Karl's comment about having the "receivers" of the requirements document reminded me of an occarion when I was teaching inspections. We used a requirements document just created in the class exercise at the site where it was developed. The next week I taught the class at the location that was to do the design and code, and we used the same requirements document in the exercise. We found twice as many defects, mostly because what was clear to the author was not clear to the designers. Two points here: You need the "receivers" in the inspection, and you also need the author to explain or clarify the document. It is possible not all the...Read On

 
 
Comment:    
by Barbara Moldenhauer 7/31/2001

we call inspections walkthrough and it has turned out to be most effective to include the test manager and a technical author.

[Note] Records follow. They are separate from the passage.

(* ===== verification/SeqWorker.v ===== *)
(** * The sequence worker: from telemetry to alerts

    workers/sequence_detector.py, api/sequence_rules.py and
    models/sequence_rule.py.  The evaluator is that of SeqEval, the detection
    tables those of Response, and the probe for open duplicates that of Dedup;
    [yaml.safe_load] is an argument.

    An object of the ORM writes back only while the session that loaded it is
    open.  The one-pass helpers keep one session; the long-lived worker reads its
    rules in a session it closes, so the objects it caches are detached: what it
    assigns to them stays in memory until the next refresh replaces them. *)

From Stdlib Require Import Ascii String SpecFloat.
From S2P Require Import Prelude PyStr PyVal PyJson PyTime Crypto PyText PyJsonRead Models SeqExpr SeqRule SeqEval.
From S2P Require Import AuditChain Scoping Jobs Fleet Dedup Response Detector.
Local Open Scope string_scope.
Local Open Scope list_scope.
Local Open Scope Z_scope.

(** ** Tables *)

Record SequenceRule := mkSequenceRule {
  sr_id : uuid;
  sr_tenant_id : uuid;
  sr_name : str;
  sr_description : option str;
  sr_yaml_body : str;
  sr_window_s : Z;
  sr_enabled : bool;
  sr_severity : Severity;
  sr_mitre : option (list str);
  sr_hit_count : Z;
  sr_last_hit_at : option datetime;
  sr_created_by : option uuid;
  sr_managed_rule_id : option uuid
}.

Record seq_db := mkSeqDb { sq_detect : detect_db; sq_rules : list SequenceRule }.

Definition set_managed (r : uuid) (s : SequenceRule) : SequenceRule :=
  mkSequenceRule (sr_id s) (sr_tenant_id s) (sr_name s) (sr_description s) (sr_yaml_body s) (sr_window_s s)
    (sr_enabled s) (sr_severity s) (sr_mitre s) (sr_hit_count s) (sr_last_hit_at s) (sr_created_by s) (Some r).

(** [srule.hit_count = (srule.hit_count or 0) + 1; srule.last_hit_at = ts] *)
Definition count_hit (ts : datetime) (s : SequenceRule) : SequenceRule :=
  mkSequenceRule (sr_id s) (sr_tenant_id s) (sr_name s) (sr_description s) (sr_yaml_body s) (sr_window_s s)
    (sr_enabled s) (sr_severity s) (sr_mitre s) (sr_hit_count s + 1) (Some ts) (sr_created_by s)
    (sr_managed_rule_id s).

(** The compiled rules by [str(srule.id)]: the object and its parsed body. *)
Abbreviation compiled := (list (str * (SequenceRule * ParsedSequence))) (only parsing).

(** The tables inside a transaction, and the cached objects. *)
Record world := mkWorld { w_db : seq_db; w_compiled : compiled }.

Definition set_detect (d : detect_db) (w : world) : world :=
  mkWorld (mkSeqDb d (sq_rules (w_db w))) (w_compiled w).
Definition w_detect (w : world) : detect_db := sq_detect (w_db w).

Definition set_rules (rs : list Rule) (db : detect_db) : detect_db :=
  mkDetectDb (dd_job db) rs (dd_groups db) (dd_iocs db) (dd_feeds db) (dd_alerts db) (dd_history db)
    (dd_published db).

(** An assignment to the object cached under a key.  It reaches the row when the
    object is attached to the session. *)
Definition assign (attached : bool) (key : str) (f : SequenceRule → SequenceRule) (w : world) : world :=
  match dict_get key (w_compiled w) with
  | None => w
  | Some (s, parsed) =>
      mkWorld
        (if attached
         then mkSeqDb (sq_detect (w_db w))
                (map (λ r, if sr_id r =? sr_id s then f r else r) (sq_rules (w_db w)))
         else w_db w)
        (dict_set key (f s, parsed) (w_compiled w))
  end.

(** ** Compiling the rules *)

Definition resolve_severity (label : pyval) (fallback : Severity) : Severity :=
  match label with
  | PNone => fallback
  | _ => default fallback (Severity_of (lower (py_str label)))
  end.

Section worker.
Context (safe_load : str → yaml_result).

Definition parse_rule (body : str) (window : Z) : py ParsedSequence :=
  parse_yaml safe_load None body (Some window).

Fixpoint compile_rules (rules : list SequenceRule) (acc : compiled) : py compiled :=
  match rules with
  | [] => Ok acc
  | srule :: rules =>
      if negb (sr_enabled srule) then compile_rules rules acc
      else
        match parse_rule (sr_yaml_body srule) (sr_window_s srule) with
        | Ok parsed => compile_rules rules (dict_set (uuid_str (sr_id srule)) (srule, parsed) acc)
        | Err SequenceParseError => compile_rules rules acc
        | Err e => Err e
        end
  end.

(** [select(SequenceRule).where(SequenceRule.enabled.is_(True))], compiled. *)
Definition load_rules (db : seq_db) : py compiled :=
  compile_rules (List.filter sr_enabled (sq_rules db)) [].

(** ** Emission *)

Section emission.
Context (E : env) (window_seconds : Z) (attached : bool).

Definition managed_rule (id : uuid) (s : SequenceRule) : Rule :=
  mkRule id DEFAULT_TENANT_ID SIGMA ("sequence:" +:+ sr_name s)
    (Some ("Auto-managed: backs the sequence rule '" +:+ sr_name s +:+
           "'. Edit the sequence rule in /sequence-rules; this Rule row exists so emitted alerts have a valid rule_id FK target."))
    (sr_severity s) ALERT true None None 1 (nonempty_list (sr_mitre s)) false.

Definition get_rule (id : uuid) (db : detect_db) : option Rule :=
  List.find (λ r, rule_id r =? id) (dd_rules db).

(** The rule behind the alerts.  The name column has 255 characters. *)
Definition ensure_managed_rule (key : str) (s : SequenceRule) (w : world) : world * py Rule :=
  match (sr_managed_rule_id s ≫= λ id, get_rule id (w_detect w)) with
  | Some rule => (w, Ok rule)
  | None =>
      let rule := managed_rule (env_uuid4 E (length (dd_rules (w_detect w)))) s in
      if (255 <? String.length (rule_name rule))%nat then (w, Err DataError)
      else
        (assign attached key (set_managed (rule_id rule))
           (set_detect (set_rules (dd_rules (w_detect w) ++ [rule]) (w_detect w)) w), Ok rule)
  end.

Definition sequence_alert (id tenant hid rid : uuid) (s : SequenceRule) (parsed : ParsedSequence)
    (m : SequenceMatch) (dkey : str) : Alert :=
  let summary := if nonempty (e_message (emit parsed)) then e_message (emit parsed)
                 else "sequence match: " +:+ sr_name s in
  mkAlert id tenant (Some hid) rid (resolve_severity (e_severity (emit parsed)) (sr_severity s)) ALERT NEW
    (take_str 512 summary)
    (Some [("engine", PStr "sequence"); ("rule_name", PStr (sr_name s));
           ("sequence_rule_id", PStr (uuid_str (sr_id s)));
           ("event_ids", PList (map PStr (m_event_ids m))); ("window_s", PInt (sr_window_s s))])
    None None (nonempty_list (sr_mitre s)) (env_now E) None None None (Some dkey) 1 (env_now E).

(** The identifier of the alert when a row was inserted. *)
Definition emit_alert (key : str) (s : SequenceRule) (parsed : ParsedSequence) (m : SequenceMatch)
    (ecs : dict) (w : world) : world * py (option uuid) :=
  match uuid_of_str (m_host_id m) with
  | None => (w, Ok None)
  | Some hid =>
      match (t ← py_get "id" (sub "tenant" ecs); resolve_alert_tenant_id (w_detect w) hid t) with
      | Err e => (w, Err e)
      | Ok None => (w, Ok None)
      | Ok (Some tenant) =>
          let '(w, rule) := ensure_managed_rule key s w in
          match (rule ← rule; k ← dedup_key_for (rule_id rule) (Some hid) ecs; Ok (rule, k)) with
          | Err e => (w, Err e)
          | Ok (rule, dkey) =>
              let db := w_detect w in
              let id := env_uuid4 E (length (dd_alerts db)) in
              let '(alerts, (aid, created)) :=
                upsert_alert dkey window_seconds (env_now E)
                  (sequence_alert id tenant hid (rule_id rule) s parsed m dkey) (dd_alerts db) in
              let history :=
                if created
                then [mkHistory id DEFAULT_TENANT_ID None NEW None (Some "auto-generated by sequence detector")
                        (env_now E)]
                else [] in
              (assign attached key (count_hit (env_now E))
                 (set_detect (set_alerts alerts (dd_history db ++ history) db) w),
               Ok (if created then Some aid else None))
          end
      end
  end.

(** The loop over the matches of one event. *)
Fixpoint emit_matches (ms : list SequenceMatch) (ecs : dict) (w : world) (emitted : list uuid) :
    world * py (list uuid) :=
  match ms with
  | [] => (w, Ok emitted)
  | m :: ms =>
      match dict_get (m_rule_id m) (w_compiled w) with
      | None => emit_matches ms ecs w emitted
      | Some (s, parsed) =>
          let '(w, r) := emit_alert (m_rule_id m) s parsed m ecs w in
          match r with
          | Err e => (w, Err e)
          | Ok alert => emit_matches ms ecs w (emitted ++ option_list alert)
          end
      end
  end.

(** What is assigned before an exception stays assigned: the evaluator and the
    objects are returned with it. *)
Definition process_event (ev : evaluator) (ecs : dict) (now_ts : float) (w : world) :
    evaluator * world * py (list uuid) :=
  let '(ev, ms) := feed_event ev ecs now_ts in
  match ms with
  | Err e => (ev, w, Err e)
  | Ok ms => let '(w, r) := emit_matches ms ecs w [] in (ev, w, r)
  end.
End emission.

(** ** One pass over given events *)

(** A reading of the two clocks: [datetime.now(UTC)] and [time.time()]. *)
Record instant := mkInstant { at_utc : datetime; at_ts : float }.
Definition env_at (E : env) (t : instant) : env := mkEnv (env_uuid4 E) (at_utc t) (env_audit_key E).

Fixpoint process_events (E : env) (window_seconds : Z) (events : list (instant * dict)) (ev : evaluator)
    (w : world) (emitted : nat) : evaluator * py (world * nat) :=
  match events with
  | [] => (ev, Ok (w, emitted))
  | (t, ecs) :: events =>
      let '(ev, w, r) := process_event (env_at E t) window_seconds true ev ecs (at_ts t) w in
      match r with
      | Err e => (ev, Err e)
      | Ok alerts => process_events E window_seconds events ev w (emitted + length alerts)
      end
  end.

Definition register_all (c : compiled) (ev : evaluator) : evaluator :=
  fold_left (λ ev r, register_rule r.1 r.2.2 ev) c ev.

(** [_run_once]: one session, committed at the end; an exception leaves the
    tables as they were. *)
Definition run_once (E : env) (window_seconds : Z) (events : list (instant * dict)) (ev : evaluator)
    (db : seq_db) : evaluator * py (seq_db * nat) :=
  match load_rules db with
  | Err e => (ev, Err e)
  | Ok c =>
      let '(ev, r) := process_events E window_seconds events (register_all c ev) (mkWorld db c) 0 in
      (ev, '(w, n) ← r; Ok (w_db w, n))
  end.

(** ** The long-lived worker *)

Record SequenceDetector := mkSequenceDetector {
  sd_evaluator : evaluator;
  sd_compiled : compiled;
  sd_last_refresh_ts : float;
  sd_gc_counter : nat
}.

Definition REFRESH_INTERVAL_S : float := float_of_Z 30.
Definition init_worker : SequenceDetector := mkSequenceDetector init_evaluator [] (float_of_Z 0) 0.

Definition forget_missing (c : compiled) (ev : evaluator) : evaluator :=
  fold_left (λ ev rid, match dict_get rid c with None => forget_rule rid ev | Some _ => ev end)
    (map fst (rules ev)) ev.

Definition refresh_rules (force : bool) (now : float) (db : seq_db) (st : SequenceDetector) :
    py SequenceDetector :=
  if negb force && flt (fsub now (sd_last_refresh_ts st)) REFRESH_INTERVAL_S then Ok st
  else
    c ← load_rules db;
    Ok (mkSequenceDetector (register_all c (forget_missing c (sd_evaluator st))) c now (sd_gc_counter st)).

(** An exception the handler swallows; what lies outside the model it does not. *)
Definition swallowed (e : pyexc) : bool := negb (bool_decide (e = Unmodelled ∨ e = OutOfFuel)).

(** One message in a session of its own, committed, or rolled back when the
    processing raises. *)
Definition process_message (E : env) (window_seconds : Z) (t : instant) (value : option bytes)
    (db : seq_db) (st : SequenceDetector) : py (seq_db * SequenceDetector) :=
  match value with
  | None => Ok (db, st)
  | Some b =>
      match json_loads_bytes b with
      | Err e => if swallowed e then Ok (db, st) else Err e
      | Ok (PDict ecs) =>
          let '(ev, w, r) :=
            process_event (env_at E t) window_seconds false (sd_evaluator st) ecs (at_ts t)
              (mkWorld db (sd_compiled st)) in
          let st := mkSequenceDetector ev (w_compiled w) (sd_last_refresh_ts st) (sd_gc_counter st) in
          match r with
          | Ok _ => Ok (w_db w, st)
          | Err e => if swallowed e then Ok (db, st) else Err e
          end
      | Ok _ => Ok (db, st)
      end
  end.

(** One round of [run]; [None] is a poll that timed out. *)
Definition run_step (E : env) (window_seconds : Z) (t : instant) (msg : option (option bytes))
    (db : seq_db) (st : SequenceDetector) : py (seq_db * SequenceDetector) :=
  match msg with
  | None => st ← refresh_rules false (at_ts t) db st; Ok (db, st)
  | Some value =>
      '(db, st) ← process_message E window_seconds t value db st;
      let counter := S (sd_gc_counter st) in
      let st :=
        if (256 <=? counter)%nat
        then mkSequenceDetector (gc (at_ts t) (sd_evaluator st)).1 (sd_compiled st) (sd_last_refresh_ts st) 0
        else mkSequenceDetector (sd_evaluator st) (sd_compiled st) (sd_last_refresh_ts st) counter in
      st ← refresh_rules false (at_ts t) db st;
      Ok (db, st)
  end.

Fixpoint run_steps (E : env) (window_seconds : Z) (msgs : list (instant * option (option bytes)))
    (db : seq_db) (st : SequenceDetector) : py (seq_db * SequenceDetector) :=
  match msgs with
  | [] => Ok (db, st)
  | (t, msg) :: msgs =>
      '(db, st) ← run_step E window_seconds t msg db st; run_steps E window_seconds msgs db st
  end.

(** ** Routes *)

Definition seq_audited (E : env) (actor : Actor) (action rid : str) (payload : dict) (db : seq_db) : seq_db :=
  let j := dd_job (sq_detect db) in
  mkSeqDb
    (set_job_db
       (mkJobDb (jd_scope j) (jd_policies j) (jd_jobs j) (jd_runs j) (jd_commands j)
          (record (env_audit_key E) (Some actor) action (Some "sequence_rule") (Some rid) (Some payload) None None
             (env_now E) (env_uuid4 E (length (log (jd_audit j)))) (jd_audit j))) (sq_detect db))
    (sq_rules db).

To ensure correct quality of requirements, we have developed standards helping the business analyst producing requirement documents that can be traced through the test life cycle

 
 
Comment:    
by Benny Linford 7/30/2001

This is a useful reminder that requirements (like everything else in development) need to be QA'd. The most powerful way to do this is to get those affected (aka stakeholders) to re-state what you've told them in the document, which is why I think having the author present at an inspection meeting is valuable. An alternative that may use less resource and get some of the benefits, is to have access to a knowledgeable and thorough individual who will go through the requirements with a fine toothcomb, rather than doing this in a meeting of up to 8 people.

 
 
Comment:    
by yogita sahoo 7/30/2001

The techniques to look for missing requirements are impressive. In my company, we follow Requirement Phase in our process. Though we don’t call it Inspection, we informally do the things mentioned in your article to a large extent. But it’s often done by senior technical people inside the company. Like the QA in-charge or the project manager (Either or not from the same project). It has been successful yet. But I always wanted to know whether conventionally the team members of inspection group, possess different skill sets? Or using the Tech. Leaders for inspection is recommendable?

 
 
Comment:    
by Gerold Keefer 7/30/2001

the article rightly points out that the software requirements specification is the most crucial document to inspect. some comments: 1. i doubt that it makes sense to let the author inspect his own documents. 2. as stated it is essential to bring in different perspectives into the inspection team, leading to perspective based inspections. for example the test manager inpects wether the requirements are testable, etc.. regards, gerold

 
 
Comment:    
by Chris DeNardis 7/30/2001

The inspection process is part of my companies processes for development. The only thing I can say that is different, is that there is a Author, and a moderator. The moderator is the person who keeps the meeting moving, especially during the briefing process. The author is the person responsible for compiling the inspection logs. If there are questions from the inspectors, the author tries to answer these off line so to speak. However the results are also included in the inspection log. So when the inspection meeting is called, a compiled list of all the issues, found, results of those inspections and closure dates are listed. ...Read On

 
 
Comment:    
by Surjya Mohanty 7/30/2001

Thnaks Karl. In fact this is an eye opeing piece of writing about the inspection of requirements. This will be of immense help to me. Thank you again.